Lemma loadCacheFromSettings_frame E s :
  let s' := final (loadCacheFromSettings E s) in
  viewedRoomId s' = viewedRoomId s
  /\ isViewingRoom s' = isViewingRoom s
  /\ roomStoreToken s' = roomStoreToken s
  /\ (forall k r, byRoom s !! k = Some r -> byRoom s' !! k = Some r)
  /\ (forall g, global s = Some g -> global s' = Some g)
  /\ (forall k, k <> key (viewedRoomId s) -> byRoom s' !! k = byRoom s !! k)
  /\ (getRoom E (viewedRoomId s) = None -> s' = s).
Proof.
  cbn zeta. unfold loadCacheFromSettings, bind, get, modify, ret.
  destruct (getRoom E (viewedRoomId s)) as [room|]; cbn [final]; [|done].
  repeat split; try done.
  - intros k r Hr. cbn [byRoom set_byRoom set_global].
    destruct (byRoom s !! key (viewedRoomId s)) eqn:Hv; [done|].
    destruct (convertToStateRoom E _ room); [|done].
    rewrite lookup_insert_ne; [done|]. intros <-. congruence.
  - intros g Hg. cbn [global set_byRoom set_global]. by rewrite Hg.
  - intros k Hk. cbn [byRoom set_byRoom set_global].
    destruct (byRoom s !! key (viewedRoomId s)); [done|].
    destruct (convertToStateRoom E _ room); [|done].
    by rewrite lookup_insert_ne.
Qed.

Lemma dispatch_switch_frame E a B s :
  a = ViewRoom \/ a = view_group ->
  B <> viewedRoomId s ->
  exists s' out,
    onDispatch E {| action := a; room_id := B |} s = Ret tt s' out
    /\ roomStoreToken s' = roomStoreToken s
    /\ (forall k, k <> key (viewedRoomId s) -> k <> key B ->
        byRoom s' !! k = byRoom s !! k)
    /\ updates out <= 2
    /\ (roomStoreToken s = false ->
        global s' = global s
        /\ updates out
           = match coercion (isViewingRoom s) a (phase (currentPanel s)) with
             | Some _ => 1
             | None => 0
             end).
Proof.
  intros Ha HB. rewrite (onDispatch_switch_eq E a B s Ha HB). cbn zeta.
  destruct (coerced_frame a s) as (Hcv & Hct & Hcg & Hck).
  set (s2 := set_viewed B (bool_decide (a = ViewRoom)) (coerced a s)).
  destruct (loadCacheFromSettings_frame E s2)
    as (Hlv & _ & Hlt & _ & _ & Hlk & _).
  set (out1 := match coercion (isViewingRoom s) a (phase (currentPanel s)) with
               | Some _ => persisted E (coerced a s)
               | None => []
               end).
  assert (Hout1 : updates out1
                  = match coercion (isViewingRoom s) a (phase (currentPanel s)) with
                    | Some _ => 1
                    | None => 0
                    end).
  { subst out1. destruct (coercion _ _ _); [apply updates_persisted|done]. }
  assert (Hle : updates out1 <= 1) by (rewrite Hout1; destruct (coercion _ _ _); lia).
  destruct (roomStoreToken s) eqn:Htok.
  - eexists _, _. split; [reflexivity|].
    split; [rewrite Hlt; exact Hct|].
    split.
    { intros k HkA HkB. rewrite Hlk by exact HkB. cbn [s2 byRoom set_viewed].
      by apply Hck. }
    split; [|discriminate].
    unfold updates in *. rewrite filter_app, length_app.
    fold (updates (persisted E (final (loadCacheFromSettings E s2)))).
    rewrite updates_persisted. lia.
  - eexists _, _. split; [reflexivity|].
    split; [exact Hct|].
    split; [intros k HkA HkB; cbn [s2 byRoom set_viewed]; by apply Hck|].
    split; [lia|]. intros _. split; [exact Hcg | exact Hout1].
Qed.

Lemma dispatch_returns_and_keeps_other_rooms_aux E payload s :
  exists s' out,
    onDispatch E payload s = Ret tt s' out
    /\ roomStoreToken s' = roomStoreToken s
    /\ (roomStoreToken s = false -> global s' = global s).
Proof.
  destruct payload as [a B].
  destruct (decide (B = viewedRoomId s)) as [HB|HB].
  { exists s, []. by rewrite dispatch_for_viewed_room_is_ignored_aux by (by left). }
  destruct a as [| |name].
  - destruct (dispatch_switch_frame E ViewRoom B s) as (s' & out & H1 & H2 & _ & _ & H3);
      [auto | done |]. exists s', out. split; [done|]. split; [done|].
    intros Hf. by apply H3.
  - destruct (dispatch_switch_frame E view_group B s) as (s' & out & H1 & H2 & _ & _ & H3);
      [auto | done |]. exists s', out. split; [done|]. split; [done|].
    intros Hf. by apply H3.
  - by exists s, [].
Qed.

(** X12: the dispatcher callback never throws; it keeps the token and
    every record but those of the room left and the room entered; it
    notifies at most twice, and a store without token keeps its global
    record and is notified only for a coercion, once. *)
Theorem dispatch_returns_and_keeps_other_rooms E payload s :
  exists s' out,
    onDispatch E payload s = Ret tt s' out
    /\ roomStoreToken s' = roomStoreToken s
    /\ (forall k, k <> key (viewedRoomId s) -> k <> key (room_id payload) ->
        byRoom s' !! k = byRoom s !! k)
    /\ updates out <= 2
    /\ (roomStoreToken s = false ->
        global s' = global s
        /\ updates out
           = match coercion (isViewingRoom s) (action payload)
                     (phase (currentPanel s)) with
             | Some _ =>
                 if bool_decide (room_id payload = viewedRoomId s) then 0 else 1
             | None => 0
             end).
Proof.
  destruct payload as [a B]. cbn [action room_id].
  destruct (decide (B = viewedRoomId s)) as [HB|HB].
  { exists s, []. rewrite dispatch_for_viewed_room_is_ignored_aux by (by left).
    rewrite (bool_decide_eq_true_2 _ HB).
    repeat split; try done; try (cbn; lia). by destruct (coercion _ _ _). }
  rewrite (bool_decide_eq_false_2 _ HB).
  destruct a as [| |name].
  - apply dispatch_switch_frame; auto.
  - apply dispatch_switch_frame; auto.
  - exists s, []. repeat split; try done; try (cbn; lia).
    by destruct (isViewingRoom s).
Qed.

(** ** Getting ready *)

Lemma loadCacheFromSettings_again E s :
  final (loadCacheFromSettings E (final (loadCacheFromSettings E s)))
  = final (loadCacheFromSettings E s).
Proof.
  unfold loadCacheFromSettings, bind, get, modify, ret.
  destruct (getRoom E (viewedRoomId s)) as [room|] eqn:Hroom;
    cbn [final viewedRoomId set_byRoom set_global]; rewrite Hroom;
    [|reflexivity].
  cbn [final viewedRoomId byRoom global set_byRoom set_global].
  unfold set_byRoom, set_global.
  cbn [viewedRoomId isViewingRoom roomStoreToken byRoom global].
  f_equal.
  - destruct (byRoom s !! key (viewedRoomId s)) eqn:Hv.
    + by rewrite Hv.
    + destruct (convertToStateRoom E
                  (getValue E "RightPanel.phases" (viewedRoomId s)) room).
      * by rewrite lookup_insert_eq.
      * by rewrite Hv.
  - destruct (global s); [done|].
    by destruct (convertToStateRoom E _ room).
Qed.

(** X13: [onReady] never throws and notifies once, after writing to the
    settings the records of the store it leaves.  It only fills what the
    store does not hold: a record or a global record already in memory is
    kept, the records of the rooms not viewed are not touched, nothing is
    loaded when the client does not know the viewed room, and a second
    [onReady] under the same collaborators leaves the store as the first
    one left it. *)
Theorem onReady_fills_only_what_is_missing E s :
  exists s',
    onReady E s = Ret tt s' (persisted E s')
    /\ updates (persisted E s') = 1
    /\ viewedRoomId s' = viewedRoomId s
    /\ isViewingRoom s' = isViewingRoom s
    /\ (forall k r, byRoom s !! k = Some r -> byRoom s' !! k = Some r)
    /\ (forall g, global s = Some g -> global s' = Some g)
    /\ (forall k, k <> key (viewedRoomId s) -> byRoom s' !! k = byRoom s !! k)
    /\ (getRoom E (viewedRoomId s) = None -> s' = s)
    /\ final (onReady E s') = s'.
Proof.
  exists (final (loadCacheFromSettings E s)).
  assert (Hrun : forall t, onReady E t
                 = Ret tt (final (loadCacheFromSettings E t))
                     (persisted E (final (loadCacheFromSettings E t)))).
  { intros t. unfold onReady, bind.
    by rewrite loadCacheFromSettings_returns, emitAndUpdateSettings_eq. }
  destruct (loadCacheFromSettings_frame E s)
    as (Hv & Hm & _ & Hkeep & Hg & Hother & Hnone).
  split; [apply Hrun|]. split; [apply updates_persisted|].
  repeat (split; [assumption|]).
  rewrite Hrun. cbn [final]. apply loadCacheFromSettings_again.
Qed.

(** ** The validity check and the redirect *)

(** X14: [isPhaseActionIsValid] leaves the store alone, answers whether the
    phase has a truthy entry in the enum object and is of the family of the
    mode, and warns exactly when it answers no.  Every member of the enum
    is accepted in exactly one of the two modes, the four group phases in
    group mode and all others in room mode; [null] in neither; a value that
    is not a member is accepted in room mode exactly when its name is one
    the enum object inherits from [Object.prototype], and never in group
    mode. *)
Theorem validity_check_splits_phases_by_mode p s :
  (exists out,
     isPhaseActionIsValid (Stored := Stored) p s
       = Ret (phaseMatchesMode (isViewingRoom s) p) s out
     /\ (phaseMatchesMode (isViewingRoom s) p = true -> out = [])
     /\ (phaseMatchesMode (isViewingRoom s) p = false ->
         exists w, out = [LoggerWarn w]))
  /\ (forall q,
        phaseMatchesMode true (P q) = negb (bool_decide (q ∈ GROUP_PHASES))
        /\ phaseMatchesMode false (P q) = bool_decide (q ∈ GROUP_PHASES))
  /\ (phaseMatchesMode true PNull = false
      /\ phaseMatchesMode false PNull = false)
  /\ (forall raw,
        phaseMatchesMode true (PUnknown raw) = inheritedName raw
        /\ phaseMatchesMode false (PUnknown raw) = false)
  /\ (phaseMatchesMode false p = true <-> includes GROUP_PHASES p = true).
Proof.
  split; [|split; [|split; [|split]]].
  - destruct (phaseMatchesMode (isViewingRoom s) p) eqn:Hv.
    + exists []. rewrite isPhaseActionIsValid_accepts by done. by repeat split.
    + destruct (isPhaseActionIsValid_rejects (Stored := Stored) p s Hv) as [w Hw].
      exists [LoggerWarn w]. split; [done|]. split; [done|]. by exists w.
  - intros q. unfold phaseMatchesMode. cbn [recognized includes andb negb].
    by destruct (bool_decide (q ∈ GROUP_PHASES)).
  - done.
  - intros raw. unfold phaseMatchesMode. cbn [recognized includes negb].
    by destruct (inheritedName raw).
  - unfold phaseMatchesMode.
    destruct p as [|q|raw]; cbn [recognized includes negb andb].
    + split; discriminate.
    + by destruct (bool_decide (q ∈ GROUP_PHASES)).
    + destruct (inheritedName raw); split; discriminate.
Qed.

(** X15: the redirect answers only for [RoomMemberInfo] with a state, and
    then with [EncryptionPanel] carrying the pending request of the state's
    member and that member, nothing else of the state; any other request is
    used as it is.  Whether the request passes the validity check is the
    same before and after the redirect. *)
Theorem redirect_only_for_member_info_with_state E ph st :
  match getVerificationRedirect E {| phase := ph; state := st |} with
  | Some c =>
      ph = P RoomMemberInfo
      /\ exists x R,
          st = Some x
          /\ pendingVerificationRequestForUser E (member x) = Some R
          /\ c = {| phase := P EncryptionPanel;
                    state := Some {| member := member x;
                                     verificationRequest := Some R;
                                     otherFields := [] |} |}
          /\ resolve E ph st = (phase c, state c)
  | None => resolve E ph st = (ph, st)
  end
  /\ (ph <> P RoomMemberInfo \/ st = None -> resolve E ph st = (ph, st))
  /\ (forall viewing,
        phaseMatchesMode viewing (resolve E ph st).1
        = phaseMatchesMode viewing ph).
Proof.
  split; [|split].
  - unfold resolve, getVerificationRedirect. cbn [phase state].
    destruct ph as [|[]|]; try reflexivity.
    destruct st as [x|]; [|reflexivity].
    destruct (pendingVerificationRequestForUser E (member x)) as [R|] eqn:HR;
      [|reflexivity].
    split; [done|]. exists x, R. by rewrite HR.
  - intros H. apply resolve_no_redirect.
    unfold getVerificationRedirect. cbn [phase state].
    destruct H as [H | ->]; [|by destruct ph as [|[]|]].
    destruct ph as [|[]|]; try reflexivity. done.
  - intros viewing. apply resolve_keeps_validity.
Qed.

(** ** Only members of the enum are ever stored *)

Lemma histories_recognized_insert s k r :
  histories_recognized s ->
  (forall e, e ∈ history r -> recognized (phase e) = true) ->
  histories_recognized (set_byRoom (<[k := r]> (byRoom s)) s).
Proof.
  intros Hs Hr k' r' e. cbn [byRoom set_byRoom].
  destruct (decide (k = k')) as [<-|Hne].
  - rewrite lookup_insert_eq. intros [= <-]. apply Hr.
  - rewrite lookup_insert_ne by done. apply Hs.
Qed.

Lemma phaseMatchesMode_recognized viewing p :
  phaseMatchesMode viewing p = true -> recognized p = true.
Proof. unfold phaseMatchesMode. by destruct (recognized p). Qed.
━━━━━━━━━━━━━━━━━━━━━━━━━━━━━━
What is being asked: Search the records above for the string "else" and copy each line that holds it.

Exercise result:
                 if bool_decide (room_id payload = viewedRoomId s) then 0 else 1
    member and that member, nothing else of the state; any other request is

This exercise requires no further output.